* _Assignment_:
Throughout the listing that follows, find each line with the word "MeshBlockTree" and copy it.

* _Records shown_:
━━━

Lemma shifted_back pm a ll x o x' :
  o = -1 \/ o = 0 \/ o = 1 ->
  0 <= x < extent pm a ll ->
  BlockTree.shifted pm a ll x o = Some x' ->
  BlockTree.shifted pm a ll x' (- o) = Some x.
Proof.
  intros Ho Hx. unfold BlockTree.shifted.
  set (e := extent pm a ll) in *.
  assert ((-1) mod e = e - 1) as Hm1.
  { replace (-1) with (e - 1 + -1 * e) by lia.
    rewrite Z.mod_add by lia. apply Z.mod_small. lia. }
  assert (e mod e = 0) as Hme by (apply Z.mod_same; lia).
  destruct Ho as [->|[->| ->]].
  - (* towards the low end *)
    change (- (-1)) with 1. change (-1 =? 0) with false.
    change (1 =? 0) with false. cbv iota.
    destruct (Z.leb_spec 0 (x + -1)) as [Hlo|Hlo].
    + destruct (Z.ltb_spec (x + -1) e); [|lia]. cbn [andb]. intros [= <-].
      destruct (Z.leb_spec 0 (x + -1 + 1)); [|lia].
      destruct (Z.ltb_spec (x + -1 + 1) e); [|lia]. cbn [andb]. f_equal. lia.
    + cbn [andb]. destruct (BlockTree.periodic_axis pm a); [|discriminate].
      intros [= <-]. assert (x = 0) as -> by lia.
      change (0 + -1) with (-1). rewrite Hm1.
      replace (e - 1 + 1) with e by lia.
      destruct (Z.ltb_spec e e); [lia|]. rewrite andb_false_r, Hme.
      reflexivity.
  - intros [= <-]. reflexivity.
  - (* towards the high end *)
    change (- (1)) with (-1). change (-1 =? 0) with false.
    change (1 =? 0) with false. cbv iota.
    destruct (Z.leb_spec 0 (x + 1)); [|lia]. cbn [andb].
    destruct (Z.ltb_spec (x + 1) e) as [Hhi|Hhi].
    + intros [= <-].
      destruct (Z.leb_spec 0 (x + 1 + -1)); [|lia].
      destruct (Z.ltb_spec (x + 1 + -1) e); [|lia]. cbn [andb]. f_equal. lia.
    + destruct (BlockTree.periodic_axis pm a); [|discriminate].
      intros [= <-]. assert (x + 1 = e) as -> by lia. rewrite Hme.
      change (0 + -1) with (-1). change (0 <=? -1) with false.
      cbn [andb]. rewrite Hm1. f_equal. lia.
Qed.

Lemma offset_opposite a d : offset a (opposite d) = - offset a d.
Proof. destruct d as [[n m] l], a; reflexivity. Qed.

Lemma admitted_offset a d :
  admitted d -> offset a d = -1 \/ offset a d = 0 \/ offset a d = 1.
Proof. destruct d as [[n m] l]. intros (?&?&?&_). destruct a; assumption. Qed.

Lemma adjacent_back pm locB d locN :
  admitted d -> in_domain pm locB ->
  adjacent pm locB d locN -> adjacent pm locN (opposite d) locB.
Proof.
  intros Had Hdom [Hlev Hsh]. split; [congruence|].
  intros a. rewrite offset_opposite, Hlev.
  apply shifted_back; [apply admitted_offset, Had| |apply Hsh].
  apply Hdom.
Qed.

(** The search towards an adjacent location is the descent to it. *)
Lemma FindNeighbor_adjacent pm root locB d locN :
  adjacent pm locB d locN ->
  search (BlockTree.FindNeighbor pm) root locB d = BlockTree.FindLeaf root locN.
Proof.
  intros [Hlev Hsh]. destruct d as [[n m] l].
  unfold search, BlockTree.FindNeighbor, BlockTree.FindLeaf.
  pose proof (Hsh X1) as H1. pose proof (Hsh X2) as H2.
  pose proof (Hsh X3) as H3. cbn [offset coord fst snd] in H1, H2, H3.
  rewrite H1, H2, H3, Hlev. reflexivity.
Qed.

(** A search that leaves the mesh through a face that is not periodic
    returns the null pointer. *)
Lemma FindNeighbor_leaves pm root loc d :
  leaves_domain pm loc d ->
  search (BlockTree.FindNeighbor pm) root loc d = None.
Proof.
  intros (a & Ho & Hout & Hper). destruct d as [[n m] l].
  unfold search, BlockTree.FindNeighbor.
  assert (BlockTree.shifted pm a (level loc) (coord a loc) (offset a (n, m, l))
          = None) as Hsh.
  { unfold BlockTree.shifted. rewrite Hper.
    destruct (Z.eqb_spec (offset a (n, m, l)) 0); [contradiction|].
    destruct (Z.leb_spec 0 (coord a loc + offset a (n, m, l))),
      (Z.ltb_spec (coord a loc + offset a (n, m, l)) (extent pm a (level loc)));
      cbn [andb]; try reflexivity. lia. }
  destruct a; cbn [coord offset fst snd] in Hsh; rewrite Hsh;
    repeat match goal with
    | |- match ?x with _ => _ end = _ => destruct x
    end; reflexivity.
Qed.

(** The slot that a leaf found in direction [d] fills. *)
Lemma entry_of_leaf GL ranklist d nt :
  pleaf_ nt = None ->
  entry_of GL ranklist d nt =
  {| gid := gid_ nt; lev := level (loc_ nt); rank := ranklist (gid_ nt);
     destn := slot_index (opposite d) |}.
Proof.
  intros Hleaf. unfold entry_of, recorded_node. destruct d as [[n m] l].
  rewrite Hleaf. destruct ((m =? 0) && (l =? 0)); reflexivity.
Qed.

(** C1. The slot protocol is reciprocal.  For whatever tree search and child
    selection, the [destn] written into the slot of a searched direction is
    the slot index of the opposite direction, and in a three-dimensional mesh
    the searched directions are all the 26 admitted offsets.  With the tree
    search as the spec describes it: when N is the block adjacent to B in
    direction [d], at the level of B, and both are leaves of the tree at
    their locations, the search from B fills slot [slot_index d] with N and
    with a [destn] that names the slot of N's table filled with B, whose
    [destn] in turn is [slot_index d]. *)
Theorem neighbor_slots_reciprocal :
  (forall FN GL fresh ptree ranklist w b d nt,
     dims_ok (pmesh (this w)) -> 0 <= b < nmb (this w) ->
     d ∈ directions (pmesh (this w)) ->
     search FN ptree (block_loc (this w) b) d = Some nt ->
     admitted d /\
     destn <$> cell (table (exec (SetNeighbors FN GL fresh ptree ranklist) w))
                    b (slot_index d)
     = Some (slot_index (opposite d))) /\
  (forall pm d, multi_d pm = true -> three_d pm = true ->
     admitted d -> d ∈ directions pm) /\
  (forall pm root ranklist freshB freshN wB wN bB bN d nodeB nodeN,
     pmesh (this wB) = pm -> pmesh (this wN) = pm -> dims_ok pm ->
     d ∈ directions pm ->
     0 <= bB < nmb (this wB) -> 0 <= bN < nmb (this wN) ->
     let locB := block_loc (this wB) bB in
     let locN := block_loc (this wN) bN in
     in_domain pm locB -> adjacent pm locB d locN ->
     BlockTree.FindLeaf root locB = Some nodeB -> pleaf_ nodeB = None ->
     gid_ nodeB = block_gid (this wB) bB ->
     BlockTree.FindLeaf root locN = Some nodeN -> pleaf_ nodeN = None ->
     gid_ nodeN = block_gid (this wN) bN ->
     let tB := table (exec (SetNeighbors (BlockTree.FindNeighbor pm)
                              BlockTree.GetLeaf freshB root ranklist) wB) in
     let tN := table (exec (SetNeighbors (BlockTree.FindNeighbor pm)
                              BlockTree.GetLeaf freshN root ranklist) wN) in
     exists eB eN,
       cell tB bB (slot_index d) = Some eB /\
       gid eB = block_gid (this wN) bN /\
       cell tN bN (destn eB) = Some eN /\
       gid eN = block_gid (this wB) bB /\
       destn eN = slot_index d).
Proof.
  split; [|split].
  - intros FN GL fresh ptree ranklist w b d nt Hok Hb Hd Hs.
    split; [eapply directions_admitted; exact Hd|].
    rewrite SetNeighbors_slot by assumption. rewrite Hs. reflexivity.
  - apply directions_3d.
  - intros pm root ranklist freshB freshN wB wN bB bN d nodeB nodeN
      HpB HpN Hok Hd HbB HbN locB locN Hdom Hadj HfB HlB HgB HfN HlN HgN tB tN.
    pose proof (directions_admitted _ _ Hd) as Had.
    pose proof (adjacent_back _ _ _ _ Had Hdom Hadj) as Hback.
    exists (entry_of BlockTree.GetLeaf ranklist d nodeN),
           (entry_of BlockTree.GetLeaf ranklist (opposite d) nodeB).
    rewrite !entry_of_leaf by assumption. cbn [gid destn].
    rewrite opposite_involutive.
    subst tB tN.
    rewrite !SetNeighbors_slot
      by (rewrite ?HpB, ?HpN; try assumption; apply directions_opposite, Hd).
    fold locB locN.
    rewrite (FindNeighbor_adjacent _ _ _ _ _ Hadj), HfN.
    rewrite (FindNeighbor_adjacent _ _ _ _ _ Hback), HfB.
    rewrite !entry_of_leaf by assumption. rewrite opposite_involutive.
    repeat split; assumption.
Qed.

(** C7. With the tree search as the spec describes it, a search that leaves
    the mesh through a face that is not periodic returns the null pointer;
    the call of [SetNeighbors] returns all the same with its table
    published, and the slot of that direction holds [no_neighbor]. *)
Theorem boundary_is_no_neighbor pm root ranklist fresh w b d :
  pmesh (this w) = pm -> dims_ok pm ->
  0 <= b < nmb (this w) -> d ∈ directions pm ->
  leaves_domain pm (block_loc (this w) b) d ->
  let w' := exec (SetNeighbors (BlockTree.FindNeighbor pm) BlockTree.GetLeaf
                    fresh root ranklist) w in
  search (BlockTree.FindNeighbor pm) root (block_loc (this w) b) d = None /\
  in_sync (nghbr (this w')) /\
  cell (table w') b (slot_index d) = Some no_neighbor.
Proof.
  intros Hpm Hok Hb Hd Hout. cbv zeta.
  pose proof (FindNeighbor_leaves pm root _ _ Hout) as Hnone.
  split; [exact Hnone|]. split.
  - apply SetNeighbors_facts.
  - rewrite SetNeighbors_slot by (rewrite ?Hpm; assumption).
    rewrite Hnone. reflexivity.
Qed.

(** C8 as the spec states it: whenever a search of the pass finds a node
    whose recorded gid has no entry among the [nranks] entries of the rank
    list, the call publishes nothing, that is, the device copy of the table
    is what it was before the call. *)
Definition aborts_on_missing_rank
    (FN : MeshBlockTree -> LogicalLocation -> Z -> Z -> Z -> option MeshBlockTree)
    (GL : MeshBlockTree -> Z -> Z -> Z -> MeshBlockTree)
    (fresh : NeighborBlock) (nranks : Z) (ptree : MeshBlockTree)
    (ranklist : Z -> Z) (w : World) : Prop :=
  (exists b d nt,
     0 <= b < nmb (this w) /\ d ∈ directions (pmesh (this w)) /\
     search FN ptree (block_loc (this w) b) d = Some nt /\
     ~ (0 <= gid_ (recorded_node GL d nt) < nranks)) ->
  d_view (nghbr (this (exec (SetNeighbors FN GL fresh ptree ranklist) w))) =
  d_view (nghbr (this w)).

━━━

* _Worked solution_:
    (FN : MeshBlockTree -> LogicalLocation -> Z -> Z -> Z -> option MeshBlockTree)
    (GL : MeshBlockTree -> Z -> Z -> Z -> MeshBlockTree)
    (fresh : NeighborBlock) (nranks : Z) (ptree : MeshBlockTree)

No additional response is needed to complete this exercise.